▶ **PROBLEM STATEMENT**: Among the lines below, restate word for word only those from the line with "p ← gets (λ k, proc_at (k_ptab k) j);" through the line with "b ← (if decide (p_state p = SLEEPING)", with both end lines kept.

--

(* ===== verification/Proc.v ===== *)
(** * Processes (proc.c)

    The process table and the life of a process: creation, growth, exit, wait,
    sleep, wakeup, kill and scheduling.  The table operations that run under
    [ptable.lock] are functions on [ptab]; the handlers around them run on the
    kernel state.  [exit] and [yield] end in [sched], which gives the CPU back
    to the scheduler. *)

From stdpp Require Import base numbers option list gmap strings.
From S2P Require Import Prelude Bytes CString Kalloc Console Vm Spinlock Block Log Txn Fs Kernel File.
Local Open Scope Z_scope.

Module Proc.
Import Kernel.

Definition SEG_KDATA : Z := 2.
Definition SEG_UCODE : Z := 4.
Definition SEG_UDATA : Z := 5.
Definition DPL_USER : Z := 3.

(** ** The table *)

(** [for(p = ptable.proc; p < &ptable.proc[NPROC]; p++)] up to the first entry
    that satisfies [f]. *)
Fixpoint first (f : proc → bool) (l : list proc) : option nat :=
  match l with
  | [] => None
  | p :: l' => if f p then Some 0%nat else S <$> first f l'
  end.

Definition is_state (st : procstate) (p : proc) : bool := bool_decide (p_state p = st).

(** The part of allocproc under the lock. *)
Definition init_slot (pid : Z) (p : proc) : proc :=
  p_set_handler (replicate 256 (-1) ++ drop 256 (p_handler p)) (p_set_pid pid (p_set_state EMBRYO p)).

Definition alloc_slot (t : ptab) : option (nat * ptab) :=
  i ← first (is_state UNUSED) (pt_proc t);
  let t' := upd_proc i (init_slot (pt_nextpid t)) t in
  Some (i, mkPtab (pt_proc t') (i32 (pt_nextpid t + 1)) (pt_initproc t')).

(** [p->parent == q]. *)
Definition is_child (q : nat) (p : proc) : bool := bool_decide (p_parent p = Some q).

(** The loop of exit that passes the children of [i] to init; the number of
    entries left is [n]. *)
Fixpoint reparent_loop (n : nat) (j i : nat) (t : ptab) : ptab :=
  match n with
  | O => t
  | S n' =>
      let t' :=
        if is_child i (proc_at t j) then
          let t1 := upd_proc j (p_set_parent (pt_initproc t)) t in
          if is_state ZOMBIE (proc_at t1 j) then
            match pt_initproc t1 with Some q => wakeup1 (ChProc q) t1 | None => t1 end
          else t1
        else t in
      reparent_loop n' (S j) i t'
  end.

(** The part of exit under the lock. *)
Definition exit_table (i : nat) (t : ptab) : ptab :=
  let t1 := match p_parent (proc_at t i) with Some q => wakeup1 (ChProc q) t | None => t end in
  let t2 := reparent_loop (length (pt_proc t1)) 0 i t1 in
  upd_proc i (p_set_state ZOMBIE) t2.

(** The scan of wait: the first zombie child and [havekids]. *)
Definition zombie_child (i : nat) (p : proc) : bool := is_child i p && is_state ZOMBIE p.
Definition wait_scan (i : nat) (t : ptab) : option nat * bool :=
  (first (zombie_child i) (pt_proc t), existsb (is_child i) (pt_proc t)).

(** What wait does to the slot of the child. *)
Definition reap_slot (p : proc) : proc :=
  p_set_killed 0 (p_set_name (<[0%nat := 0]> (p_name p)) (p_set_parent None
    (p_set_pid 0 (p_set_state UNUSED (p_set_kstack 0 p))))).

(** The loop of kill: the result is [None] when no process has the pid. *)
Definition kill_slot (p : proc) : proc :=
  let p := p_set_killed 1 p in
  if is_state SLEEPING p then p_set_state RUNNABLE p else p.
Definition kill_table (pid : Z) (t : ptab) : option ptab :=
  i ← first (λ p, p_pid p =? pid) (pt_proc t);
  Some (upd_proc i kill_slot t).

Section proc.
Context {T : Type} `{!BlockIO T} `{!TxnIO T} `{!OpIO T}.
Variables (kend data : Z) (dsw : Fs.devsw T).
(** The address of forkret, and the image of initcode.S that the linker
    embeds. *)
Variables (forkret_addr : Z) (initcode : bytes).
Implicit Types k : kernel T.

(** ** Address spaces (vm.c) *)

Definition lcr3 (v : Z) k : kernel T := set_cpu (mkCpuregs v (r_ss0 (k_cpu k)) (r_esp0 (k_cpu k))) k.

Definition switchkvm : kM (kernel T) unit := modify (λ k, lcr3 (Kalloc.v2p (k_kpgdir k)) k).

Definition kvmalloc : kM (kernel T) unit :=
  d ← in_mem (Vm.setupkvm data);
  _ ← modify (set_kpgdir d);
  switchkvm.

Definition switchuvm (i : nat) : kM (kernel T) unit :=
  kstack ← cur p_kstack;
  _ ← modify (λ k, set_cpu (mkCpuregs (r_cr3 (k_cpu k)) (SEG_KDATA * 8) (u32 (kstack + KSTACKSIZE))) k);
  p ← gets (λ k, proc_at (k_ptab k) i);
  if p_pgdir p =? 0 then panic "switchuvm: no pgdir"
  else modify (lcr3 (Kalloc.v2p (p_pgdir p))).

(** ** Creation *)

Definition allocproc : kM (kernel T) (option nat) :=
  k ← kget;
  match alloc_slot (k_ptab k) with
  | None => mret None
  | Some (i, t) =>
      _ ← modify (set_ptab t);
      s ← in_mem Kalloc.kalloc;
      _ ← upd_at i (p_set_kstack s);
      if s =? 0 then _ ← upd_at i (p_set_state UNUSED); mret None
      else
        _ ← upd_at i (p_set_context (mkContext 0 0 0 0 forkret_addr));
        mret (Some i)
  end.

(** The trap frame of the first process. *)
Definition init_tf : trapframe :=
  let ds := Z.lor (SEG_UDATA * 8) DPL_USER in
  mkTf 0 0 0 0 0 0 0 0 0 0 ds ds 0 0 0 (Z.lor (SEG_UCODE * 8) DPL_USER) Spinlock.FL_IF Kalloc.PGSIZE ds.

(** "initcode" and "/". *)
Definition initcode_name : bytes := [105; 110; 105; 116; 99; 111; 100; 101].
Definition root_path : bytes := [47].

Definition copy_name (src : bytes) (p : proc) : proc :=
  p_set_name (Bytes.put (p_name p) 0 (CString.safestrcpy 16 src)) p.

(** [p] is used without a test that allocproc found a slot. *)
Definition userinit : kM (kernel T) unit :=
  p ← allocproc;
  _ ← modify (λ k, set_ptab (mkPtab (pt_proc (k_ptab k)) (pt_nextpid (k_ptab k)) p) k);
  match p with
  | None => panic "trap"
  | Some i =>
      d ← in_mem (Vm.setupkvm data);
      _ ← upd_at i (p_set_pgdir d);
      if d =? 0 then panic "userinit: out of memory?"
      else
        _ ← in_mem (Vm.inituvm d initcode);
        _ ← upd_at i (p_set_sz Kalloc.PGSIZE);
        _ ← upd_at i (p_set_tf init_tf);
        _ ← upd_at i (copy_name initcode_name);
        ip ← in_fs (Fs.namei dsw 0 root_path);
        _ ← upd_at i (p_set_cwd ip);
        upd_at i (p_set_state RUNNABLE)
  end.

Definition growproc (n : Z) : kM (kernel T) Z :=
  i ← myproc;
  sz ← cur p_sz;
  pgdir ← cur p_pgdir;
  sz' ← (if 0 <? n then in_mem (Vm.allocuvm kend pgdir sz (u32 (sz + n)))
         else if n <? 0 then in_mem (Vm.deallocuvm kend pgdir sz (u32 (sz + n)))
         else mret sz);
  if negb (n =? 0) && (sz' =? 0) then mret (-1)
  else
    _ ← upd_cur (p_set_sz sz');
    _ ← switchuvm i;
    mret 0.

Definition dup_fd (np : nat) (fd : Z) : kM (kernel T) unit :=
  fs ← cur p_ofile;
  match fs !!! Z.to_nat fd with
  | None => mret tt
  | Some f =>
      g ← File.filedup f;
      upd_at np (λ p, p_set_ofile (<[Z.to_nat fd := Some g]> (p_ofile p)) p)
  end.

(** [idup(proc->cwd)]; [cwd] is never null in a running process. *)
Definition dup_cwd (np : nat) : kM (kernel T) unit :=
  cwd ← cur p_cwd;
  match cwd with
  | None => panic "trap"
  | Some ip =>
      ip ← in_fs (Fs.idup ip);
      upd_at np (p_set_cwd (Some ip))
  end.

Definition fork : kM (kernel T) Z :=
  np ← allocproc;
  match np with
  | None => mret (-1)
  | Some np =>
      i ← myproc;
      pgdir ← cur p_pgdir;
      sz ← cur p_sz;
      d ← in_mem (Vm.copyuvm kend data pgdir sz);
      _ ← upd_at np (p_set_pgdir d);
      if d =? 0 then
        kstack ← gets (λ k, p_kstack (proc_at (k_ptab k) np));
        _ ← in_mem (Kalloc.kfree kend kstack);
        _ ← upd_at np (p_set_kstack 0);
        _ ← upd_at np (p_set_state UNUSED);
        mret (-1)
      else
        _ ← upd_at np (p_set_sz sz);
        _ ← upd_at np (p_set_parent (Some i));
        tf ← cur p_tf;
        _ ← upd_at np (p_set_tf (tf_set_eax 0 tf));
        _ ← kfor (Z.to_nat NOFILE) 0 (dup_fd np);
        _ ← dup_cwd np;
        name ← cur p_name;
        _ ← upd_at np (copy_name name);
        pid ← gets (λ k, p_pid (proc_at (k_ptab k) np));
        _ ← upd_at np (p_set_state RUNNABLE);
        mret pid
  end.

(** ** Giving up the CPU *)

(** The test of the process state that sched makes; the locks and the
    interrupt flag are those of the spinlock component. *)
Definition sched {A} (c : chan) : kM (kernel T) A :=
  st ← cur p_state;
  if decide (st = RUNNING) then panic "sched running" else sleep_on c.

Definition yield {A} : kM (kernel T) A :=
  _ ← upd_cur (p_set_state RUNNABLE);
  sched ChYield.

(** ** Termination *)

Definition close_fd (fd : Z) : kM (kernel T) unit :=
  fs ← cur p_ofile;
  match fs !!! Z.to_nat fd with
  | None => mret tt
  | Some f =>
      _ ← File.fileclose kend f;
      upd_cur (λ p, p_set_ofile (<[Z.to_nat fd := None]> (p_ofile p)) p)
  end.

Definition exit {A} : kM (kernel T) A :=
  i ← myproc;
  init ← gets (λ k, pt_initproc (k_ptab k));
  if decide (init = Some i) then panic "init exiting"
  else
    _ ← kfor (Z.to_nat NOFILE) 0 close_fd;
    _ ← File.in_op begin_op;
    cwd ← cur p_cwd;
    _ ← (match cwd with Some ip => in_fs (Fs.iput ip) | None => panic "trap" end);
    _ ← File.in_op end_op;
    _ ← upd_cur (p_set_cwd None);
    _ ← modify (λ k, set_ptab (exit_table i (k_ptab k)) k);
    sched ChExit.

(** One pass of the loop of wait; a process that sleeps makes the next pass
    when it is woken up. *)
Definition wait : kM (kernel T) Z :=
  i ← myproc;
  t ← gets k_ptab;
  match wait_scan i t with
  | (Some j, _) =>
      p ← gets (λ k, proc_at (k_ptab k) j);
      _ ← in_mem (Kalloc.kfree kend (p_kstack p));
      _ ← in_mem (Vm.freevm kend (p_pgdir p));
      _ ← upd_at j reap_slot;
      mret (p_pid p)
  | (None, havekids) =>
      killed ← cur p_killed;
      if negb havekids || negb (killed =? 0) then mret (-1)
      else sleep (ChProc i)
  end.

Definition kill (pid : Z) : kM (kernel T) Z :=
  k ← kget;
  match kill_table pid (k_ptab k) with
  | Some t => _ ← modify (set_ptab t); mret 0
  | None => mret (-1)
  end.

(** ** The process listing *)

Definition state_name (s : procstate) : list Z :=
  match s with
  | UNUSED => str "unused"
  | EMBRYO => str "embryo"
  | SLEEPING => str "sleep "
  | RUNNABLE => str "runble"
  | RUNNING => str "run   "
  | ZOMBIE => str "zombie"
  end.

(** [for(i=0; i<10 && pc[i] != 0; i++) cprintf(" %p", pc[i])]. *)
Fixpoint dump_pcs (pcs : list Z) : option (list Z) :=
  match pcs with
  | [] => Some []
  | pc :: pcs' =>
      if pc =? 0 then Some []
      else a ← Console.cprintf (str " %p") [Console.AInt pc]; b ← dump_pcs pcs'; Some (a ++ b)
  end.

(** The line of one process; its stack is read from the memory [m]. *)
Definition dump_line (m : CString.mem) (p : proc) : option (list Z) :=
  if decide (p_state p = UNUSED) then Some []
  else
    a ← Console.cprintf (str "%d %s %s")
          [Console.AInt (p_pid p); Console.AStr (Some (state_name (p_state p))); Console.AStr (Some (p_name p))];
    b ← (if decide (p_state p = SLEEPING)
         then dump_pcs (Spinlock.getcallerpcs m (u32 (c_ebp (p_context p) + 8))) else Some []);
    Some (a ++ b ++ [10]).

Fixpoint dump_lines (m : CString.mem) (l : list proc) : option (list Z) :=
  match l with
  | [] => Some []
  | p :: l' => a ← dump_line m p; b ← dump_lines m l'; Some (a ++ b)
  end.

Definition procdump (k : kernel T) (s : Console.cons) : option Console.cons :=
  cs ← dump_lines (Kalloc.km_mem (k_kmem k)) (pt_proc (k_ptab k));
  Console.consputs cs s.

(** ** The scheduler

    [swtch] is the switch to the context of [proc] and back: what the process
    does until it gives up the CPU. *)

Variable swtch : kM (kernel T) unit.

(** The inner loop of scheduler from entry [i] on, with [n] entries left; the
    result is the list of the processes switched to. *)
Fixpoint scheduler_loop (n i : nat) : kM (kernel T) (list nat) :=
  match n with
  | O => mret []
  | S n' =>
      p ← gets (λ k, proc_at (k_ptab k) i);
      if negb (is_state RUNNABLE p) then scheduler_loop n' (S i)
      else
        _ ← modify (set_proc (Some i));
        _ ← switchuvm i;
        _ ← upd_at i (p_set_state RUNNING);
        _ ← swtch;
        _ ← switchkvm;
        _ ← modify (set_proc None);
        l ← scheduler_loop n' (S i);
        mret (i :: l)
  end.

(** One pass of the outer loop. *)
Definition scheduler : kM (kernel T) (list nat) :=
  n ← gets (λ k, length (pt_proc (k_ptab k)));
  scheduler_loop n 0.
End proc.
End Proc.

--

▶ **WRITTEN REPLY**:
      p ← gets (λ k, proc_at (k_ptab k) j);
      _ ← in_mem (Kalloc.kfree kend (p_kstack p));
      _ ← in_mem (Vm.freevm kend (p_pgdir p));
      _ ← upd_at j reap_slot;
      mret (p_pid p)
  | (None, havekids) =>
      killed ← cur p_killed;
      if negb havekids || negb (killed =? 0) then mret (-1)
      else sleep (ChProc i)
  end.

Definition kill (pid : Z) : kM (kernel T) Z :=
  k ← kget;
  match kill_table pid (k_ptab k) with
  | Some t => _ ← modify (set_ptab t); mret 0
  | None => mret (-1)
  end.

(** ** The process listing *)

Definition state_name (s : procstate) : list Z :=
  match s with
  | UNUSED => str "unused"
  | EMBRYO => str "embryo"
  | SLEEPING => str "sleep "
  | RUNNABLE => str "runble"
  | RUNNING => str "run   "
  | ZOMBIE => str "zombie"
  end.

(** [for(i=0; i<10 && pc[i] != 0; i++) cprintf(" %p", pc[i])]. *)
Fixpoint dump_pcs (pcs : list Z) : option (list Z) :=
  match pcs with
  | [] => Some []
  | pc :: pcs' =>
      if pc =? 0 then Some []
      else a ← Console.cprintf (str " %p") [Console.AInt pc]; b ← dump_pcs pcs'; Some (a ++ b)
  end.

(** The line of one process; its stack is read from the memory [m]. *)
Definition dump_line (m : CString.mem) (p : proc) : option (list Z) :=
  if decide (p_state p = UNUSED) then Some []
  else
    a ← Console.cprintf (str "%d %s %s")
          [Console.AInt (p_pid p); Console.AStr (Some (state_name (p_state p))); Console.AStr (Some (p_name p))];
    b ← (if decide (p_state p = SLEEPING)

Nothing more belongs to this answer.